Arquivada reclamação no STF em defesa de nomeação de parentes

O ministro do Supremo Tribunal Federal, Joaquim Barbosa, negou seguimento à Reclamação em que o município de Canitar, em São Paulo, pediu o reconhecimento da constitucionalidade da Lei Complementar Municipal 124/2007, que permite a nomeação, por parentes, de servidor público para cargo ou função de confiança. O ministro afirmou que não ficou configurado, no caso, que os cargos indicados pelo município de Canitar não são atingidos pela Súmula Vinculante 13, uma vez que a Lei Complementar Municipal 124/2007 não distingue a natureza deles: ou seja, se são cargos políticos ou exclusivamente administrativos.

Em pedido liminar feito na reclamação, o município solicitou a paralisação do Inquérito Civil 09/2009, instaurado pela Promotoria de Justiça de Chavantes, em São Paulo, com o intuito de apontar a irregularidade nas nomeações por violação da Súmula Vinculante 13, que veda o nepotismo nas três esferas da Administração Pública.

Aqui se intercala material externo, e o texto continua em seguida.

Lemma C8_keys_filtered_by_phone_number_witness :
  resolve phoneWithKeys []
  = (Ok ["EC-P384"; "RSA"]%string,
     [EvDo client (requestTo ApiGetPublicKeysUrl phoneWithKeys)]) /\
  resolve "+447700900000" []
  = (Ok [], [EvDo client (requestTo ApiGetPublicKeysUrl "+447700900000")]).
Proof.
  split.
  - exact (C8_keys_filtered_by_phone_number (L := lib)
             partner tt phoneWithKeys [] phoneWithKeys client
             {| http.StatusCode := 200; http.Status := "200 OK";
                http.ResponseBody := phoneWithKeys |}
             {| UserKeys :=
                  [ {| PhoneNumber := phoneWithKeys; PublicKey := "EC-P384" |};
                    {| PhoneNumber := "+447700900999"; PublicKey := "EC-P256" |};
                    {| PhoneNumber := phoneWithKeys; PublicKey := "RSA" |} ] |}
             eq_refl eq_refl eq_refl eq_refl eq_refl eq_refl).
  - exact (C8_keys_filtered_by_phone_number (L := lib)
             partner tt "+447700900000" [] "+447700900000" client
             {| http.StatusCode := 200; http.Status := "200 OK";
                http.ResponseBody := "+447700900000" |}
             {| UserKeys := [] |}
             eq_refl eq_refl eq_refl eq_refl eq_refl eq_refl).
Defined.

Lemma C9_variants_are_the_original_witness :
  data_munging.GetAllIterationsOfSMSMessage "  hello  "
  = ["  hello  "; "  hello  "]%string /\
  mark "+447700900123" Fake.agent "  hello  "%string []
  = (Ok true, snd (mark "+447700900123" Fake.agent "  hello  "%string [])) /\
  (exists batch,
     Forall (fun m =>
               exists pk hash,
                 fst (hashing.GetHashForSMSMessage (L := Fake.lib) pk
                        (PrivateKey Fake.agent) (bytes_of "  hello  ") [])
                 = Ok hash /\
                 Hash m = base64_EncodeToString (GoLib := lib) hash)
            batch) /\
  (exists t' client request,
     Flaky.mark "+447700900123" Fake.agent "  hello  "%string []
     = (Err (InternalService ErrInternalService
               "bad response from Google: 500 Internal Server Error" ∅), t') /\
     EvDo client request ∈ t' /\
     http.URL request = ApiSubmitHashesUrl /\
     exists batch,
       json_Marshal_batchSubmitRequest (GoLib := Flaky.lib)
         {| Messages := batch |} = inr (http.Body request) /\
       Forall (fun m =>
                 exists pk hash,
                   fst (hashing.GetHashForSMSMessage (L := Flaky.lib) pk
                          (PrivateKey Fake.agent) (bytes_of "  hello  ") [])
                   = Ok hash /\
                   Hash m = base64_EncodeToString (GoLib := Flaky.lib) hash)
              batch).
Proof.
  split; [vm_compute; reflexivity|].
  assert (Hrun : mark "+447700900123" Fake.agent "  hello  "%string []
                 = (Ok true,
                    snd (mark "+447700900123" Fake.agent "  hello  "%string [])))
    by (vm_compute; reflexivity).
  split; [exact Hrun|]. split.
  - destruct (proj1 (proj2 (proj2 (C9_variants_are_the_original (L := Fake.lib)
                Fake.partner tt "+447700900123" Fake.agent "  hello  " [] _)))
                Hrun)
      as (publicKeys & t1 & evs & requestBody & client & batch
          & _ & _ & _ & _ & Hall).
    exists batch. eapply Forall_impl; [exact Hall|].
    intros m (pk & hash & _ & Hhash & Hm). exists pk, hash.
    split; [exact Hhash | exact Hm].
  - pose (run := Flaky.mark "+447700900123" Fake.agent "  hello  "%string []).
    destruct (proj2 (proj2 (proj2 (C9_variants_are_the_original (L := Flaky.lib)
                Fake.partner tt "+447700900123" Fake.agent "  hello  " []
                (snd run)))) (fst run) (surjective_pairing run))
      as (evs & Hevs & Hsub).
    cbn [app] in Hevs.
    assert (Hin : exists client request,
              EvDo client request ∈ snd run /\
              http.URL request = ApiSubmitHashesUrl).
    { eexists _, _. split.
      - vm_compute. do 6 apply list_elem_of_further. apply list_elem_of_here.
      - reflexivity. }
    destruct Hin as (client & request & Hin & Hurl).
    exists (snd run), client, request.
    split; [vm_compute; reflexivity|].
    split; [exact Hin|]. split; [exact Hurl|].
    rewrite Hevs in Hin.
    destruct (Hsub client request Hin Hurl)
      as (publicKeys & t1 & batch & _ & Hbody & Hall).
    exists batch. split; [exact Hbody|].
    eapply Forall_impl; [exact Hall|].
    intros m (pk & hash & _ & Hhash & Hm). exists pk, hash.
    split; [exact Hhash | exact Hm].
Defined.

End FakeRuns.

(** ** What [strings.TrimSpace] returns *)

Section TrimOutput.

Import utf8 strings.

(** Continuation bytes are exactly 0x80..0xBF. *)
Lemma RuneStart_bv (b : byte) :
  RuneStart (bv b) = negb ((0x80 <=? bv b) && (bv b <=? 0xBF)).
Proof. destruct b; reflexivity. Qed.

(** A continuation byte cannot start an encoding. *)
Lemma first_continuation (b : byte) :
  RuneStart (bv b) = false -> first (bv b) = xx.
Proof. destruct b; (reflexivity || discriminate). Qed.

Lemma byteAt_bv (s : list byte) (i : nat) : exists b, byteAt s i = bv b.
Proof.
  unfold byteAt. destruct (s !! i) as [b|]; [by exists b | by exists x00].
Qed.

Lemma byteAt_app_l (a b : list byte) (i : nat) :
  (i < length a)%nat -> byteAt (a ++ b) i = byteAt a i.
Proof. intros Hi. unfold byteAt. by rewrite lookup_app_l. Qed.

Lemma byteAt_take (s : list byte) (i j : nat) :
  (i < j)%nat -> byteAt (take j s) i = byteAt s i.
Proof. intros Hi. unfold byteAt. by rewrite lookup_take_lt. Qed.

(** A rune other than [RuneError] starts at a byte that can start one. *)
Lemma DecodeRuneInString_start (s : list byte) (r : Z) (w : nat) :
  DecodeRuneInString s = (r, w) -> r <> RuneError ->
  s <> [] /\ RuneStart (byteAt s 0) = true.
Proof.
  intros Hdec Hr. destruct s as [|b s].
  { cbn in Hdec. by inversion Hdec. }
  split; [done|]. rewrite byteAt_cons_0.
  destruct (RuneStart (bv b)) eqn:Hstart; [done|].
  apply first_continuation in Hstart.
  unfold DecodeRuneInString in Hdec. cbn [length Nat.ltb Nat.leb] in Hdec.
  rewrite byteAt_cons_0, Hstart in Hdec.
  cbn -[Z.land Z.lor Z.lnot bv] in Hdec.
  change (Z.lnot (-1)) with 0 in Hdec. rewrite Z.land_0_r in Hdec.
  inversion Hdec. by subst.
Qed.

Lemma DecodeLastRuneInString_start (s : list byte) (r : Z) (size : nat) :
  DecodeLastRuneInString s = (r, size) -> r <> RuneError ->
  RuneStart (byteAt s (length s - size)) = true.
Proof.
  intros Hlast Hr. unfold DecodeLastRuneInString in Hlast.
  destruct (Z.eqb_spec (Z.of_nat (length s)) 0).
  { by inversion Hlast. }
  replace (Z.to_nat (Z.of_nat (length s) - 1)) with (length s - 1)%nat in Hlast by lia.
  destruct (Z.ltb_spec (byteAt s (length s - 1)) RuneSelf) as [Hlt|Hge].
  { inversion Hlast; subst.
    destruct (byteAt_bv s (length s - 1)) as [b Hb]. rewrite Hb in *.
    rewrite RuneStart_bv. unfold RuneSelf in Hlt.
    destruct (Z.leb_spec 0x80 (bv b)); [lia | done]. }
  set (start0 := lastRuneStart s _ _) in Hlast.
  assert (Hstart0 : start0 <= Z.of_nat (length s) - 2)
    by apply lastRuneStart_le.
  set (start := if start0 <? 0 then 0 else start0) in Hlast.
  assert (Hstart : 0 <= start < Z.of_nat (length s)).
  { subst start. destruct (Z.ltb_spec start0 0); lia. }
  clearbody start. clear start0 Hstart0.
  destruct (DecodeRuneInString (drop (Z.to_nat start) s)) as [r' size'] eqn:Hdec.
  destruct (Z.eqb_spec (start + Z.of_nat size') (Z.of_nat (length s))) as [Heq|Hne];
    cbn [negb] in Hlast; inversion Hlast; subst; [|done].
  apply DecodeRuneInString_start in Hdec as [_ Hrs]; [|done].
  rewrite byteAt_drop, Nat.add_0_r in Hrs.
  by replace (length s - size)%nat with (Z.to_nat start) by lia.
Qed.

(** Turn boolean comparisons in hypotheses into propositions. *)
Ltac boolprops :=
  repeat match goal with
  | H : (_ || _) = false |- _ => apply orb_false_iff in H as [? ?]
  | H : (_ || _) = true |- _ => apply orb_true_iff in H
  | H : (_ <? _) = false |- _ => apply Z.ltb_ge in H
  | H : (_ <? _) = true |- _ => apply Z.ltb_lt in H
  | H : (_ <=? _) = false |- _ => apply Z.leb_gt in H
  | H : (_ <=? _) = true |- _ => apply Z.leb_le in H
  end.

(** The second byte of an encoding is looked for among the continuation
    bytes. *)
Lemma first_accept (b : byte) :
  (as_ <=? first (bv b)) = false ->
  0x80 <= lo (acceptRanges (Z.shiftr (first (bv b)) 4)) /\
  hi (acceptRanges (Z.shiftr (first (bv b)) 4)) <= 0xBF.
Proof. destruct b; vm_compute; (discriminate || (intros _; split; discriminate)). Qed.

(** Bytes that follow a string do not change its first rune when they
    begin with a byte that can start a rune. *)
Lemma DecodeRuneInString_app (a b : list byte) :
  a <> [] -> (b = [] \/ RuneStart (byteAt b 0) = true) ->
  DecodeRuneInString (a ++ b) = DecodeRuneInString a.
Proof.
  intros Ha Hb. destruct b as [|c b']; [by rewrite app_nil_r|].
  destruct Hb as [|Hc]; [done|]. rewrite byteAt_cons_0, RuneStart_bv in Hc.
  assert (Hc' : bv c < 0x80 \/ 0xBF < bv c).
  { destruct (Z.leb_spec 0x80 (bv c)), (Z.leb_spec (bv c) 0xBF);
      cbn in Hc; try done; lia. }
  clear Hc.
  destruct a as [|a0 a']; [done|]. clear Ha.
  unfold DecodeRuneInString. rewrite <- app_comm_cons.
  assert (Hb0 : forall l, byteAt (a0 :: l) 0 = bv a0) by reflexivity.
  rewrite !Hb0. clear Hb0.
  replace ((length (a0 :: a' ++ c :: b') <? 1)%nat) with false
    by (symmetry; apply Nat.ltb_ge; cbn; lia).
  replace ((length (a0 :: a') <? 1)%nat) with false
    by (symmetry; apply Nat.ltb_ge; cbn; lia).
  destruct (as_ <=? first (bv a0)) eqn:Hx; [reflexivity|].
  pose proof (first_size _ Hx) as Hsz.
  pose proof (first_accept _ Hx) as [Hlo Hhi].
  set (sz := Z.to_nat (Z.land (first (bv a0)) 7)) in *.
  set (accept := acceptRanges (Z.shiftr (first (bv a0)) 4)) in *.
  clearbody sz accept. clear Hx.
  assert (Hcases : (sz = 2 \/ sz = 3 \/ sz = 4)%nat) by lia.
  clear Hsz.
  destruct Hcases as [Hs|[Hs|Hs]]; subst sz;
    destruct a' as [|a1 [|a2 [|a3 a'']]]; cbn [app length];
    unfold byteAt; cbn [lookup list_lookup Nat.ltb Nat.leb];
    repeat (case_match; try reflexivity); boolprops;
    unfold locb, hicb in *; lia.
Qed.

Lemma trimLeftLoop_out (f : Z -> bool) (fuel : nat) (s : list byte) :
  trimLeftLoop f fuel s = [] \/
  f (fst (DecodeRuneInString (trimLeftLoop f fuel s))) = false.
Proof.
  revert s. induction fuel as [|fuel IH]; intros s; [by left|].
  cbn [trimLeftLoop]. destruct s as [|b s]; [by left|].
  destruct (DecodeRuneInString (b :: s)) as [r w] eqn:Hdec.
  destruct (f r) eqn:Hf; [apply IH|].
  right. by rewrite Hdec.
Qed.

(** The index [lastIndexFunc] finds is where the last rune of a prefix
    starts, that rune is rejected by [f], and the prefix ends where a rune
    can start. *)
Lemma lastIndexLoop_Some (f : Z -> bool) (s : list byte) (fuel i k : nat) :
  f RuneError = false ->
  (i <= length s)%nat ->
  (i = length s \/ RuneStart (byteAt s i) = true) ->
  lastIndexLoop f fuel s i = Some k ->
  exists j r size,
    (0 < j <= length s)%nat /\
    (j = length s \/ RuneStart (byteAt s j) = true) /\
    DecodeLastRuneInString (take j s) = (r, size) /\
    f r = false /\ k = (j - size)%nat.
Proof.
  intros Hferr. revert i. induction fuel as [|fuel IH]; intros i Hi Hinv; [done|].
  cbn [lastIndexLoop]. destruct (Nat.ltb_spec 0 i); [|done].
  assert (Hlen : length (take i s) = i) by (rewrite length_take; lia).
  assert (Hne : take i s <> [])
    by (intros Hnil; rewrite Hnil in Hlen; cbn in Hlen; lia).
  destruct (DecodeLastRuneInString (take i s)) as [r size] eqn:Hlast.
  destruct (DecodeLastRuneInString_width _ _ _ Hne Hlast) as [Hsize _].
  rewrite Hlen in Hsize.
  destruct (f r) eqn:Hfr; cbn [negb].
  - intros Hloop. apply (IH (i - size)%nat).
    + lia.
    + right. assert (Hr : r <> RuneError) by congruence.
      pose proof (DecodeLastRuneInString_start _ _ _ Hlast Hr) as Hrs.
      rewrite Hlen in Hrs. rewrite byteAt_take in Hrs; [exact Hrs | lia].
    + done.
  - intros [= <-]. exists i, r, size. split_and!; try done; lia.
Qed.

Lemma drop_take_app (s : list byte) (i j : nat) :
  (i <= j)%nat -> drop i s = drop i (take j s) ++ drop j s.
Proof.
  intros Hij. destruct (decide (j <= length s)%nat).
  - rewrite <- (take_drop j s) at 1.
    by rewrite drop_app_le by (rewrite length_take; lia).
  - rewrite (drop_ge s j) by lia. rewrite take_ge by lia.
    by rewrite app_nil_r.
Qed.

Ao todo, são contestadas oito nomeações, para os seguintes cargos no Executivo de Canitar: diretor do Departamento de Trânsito, secretário municipal de Educação, diretora de escola, diretora do Departamento de Tributos, assessor técnico financeiro, assessor técnico do Departamento de Compras, assessor técnico administrativo e chefe da Junta do Serviço Militar. 

Os representantes do município argumentaram que, além de a lei local permitir a nomeação por parentes de servidores para os cargos em questão, as autoridades do município não têm poder de decisão sobre quem ocupa essas funções.

O ministro Joaquim Barbosa negou o pedido de liminar sob o fundamento de que a mera instauração de inquérito civil destinado a apurar violação da Súmula Viculante 13 “não tem potencial suficiente para caracterizar situação de grave ameaça, cuja consolidação poderia se revelar irreversível”, o que justificaria a concessão de uma liminar.

O ministro lembrou que a reclamação é o instrumento jurídico apropriado para preservar a competência do Supremo e garantir a autoridade das decisões da Corte. ”Por não servir de sucedâneo à ação rescisória, à medida ou ao recurso judicial eventualmente cabível para reformar decisão judicial, o cabimento da reclamação constitucional pressupõe pertinência estrita entre o quanto decido no ato reclamado e o quanto decidido no precedente cuja autoridade se tem por violada”, informou.

De acordo com ele, no caso em exame, a reclamação faz “as vezes de medida ou recurso destinado a confirmar a constitucionalidade da LC 124/2007 do município de Canitar, sem que a matéria tenha sido devidamente debatida pelos órgãos judiciais naturais em grau originário ou de recurso”. Com informações da Assessoria de Imprensa do SupremoTtribunal Federal.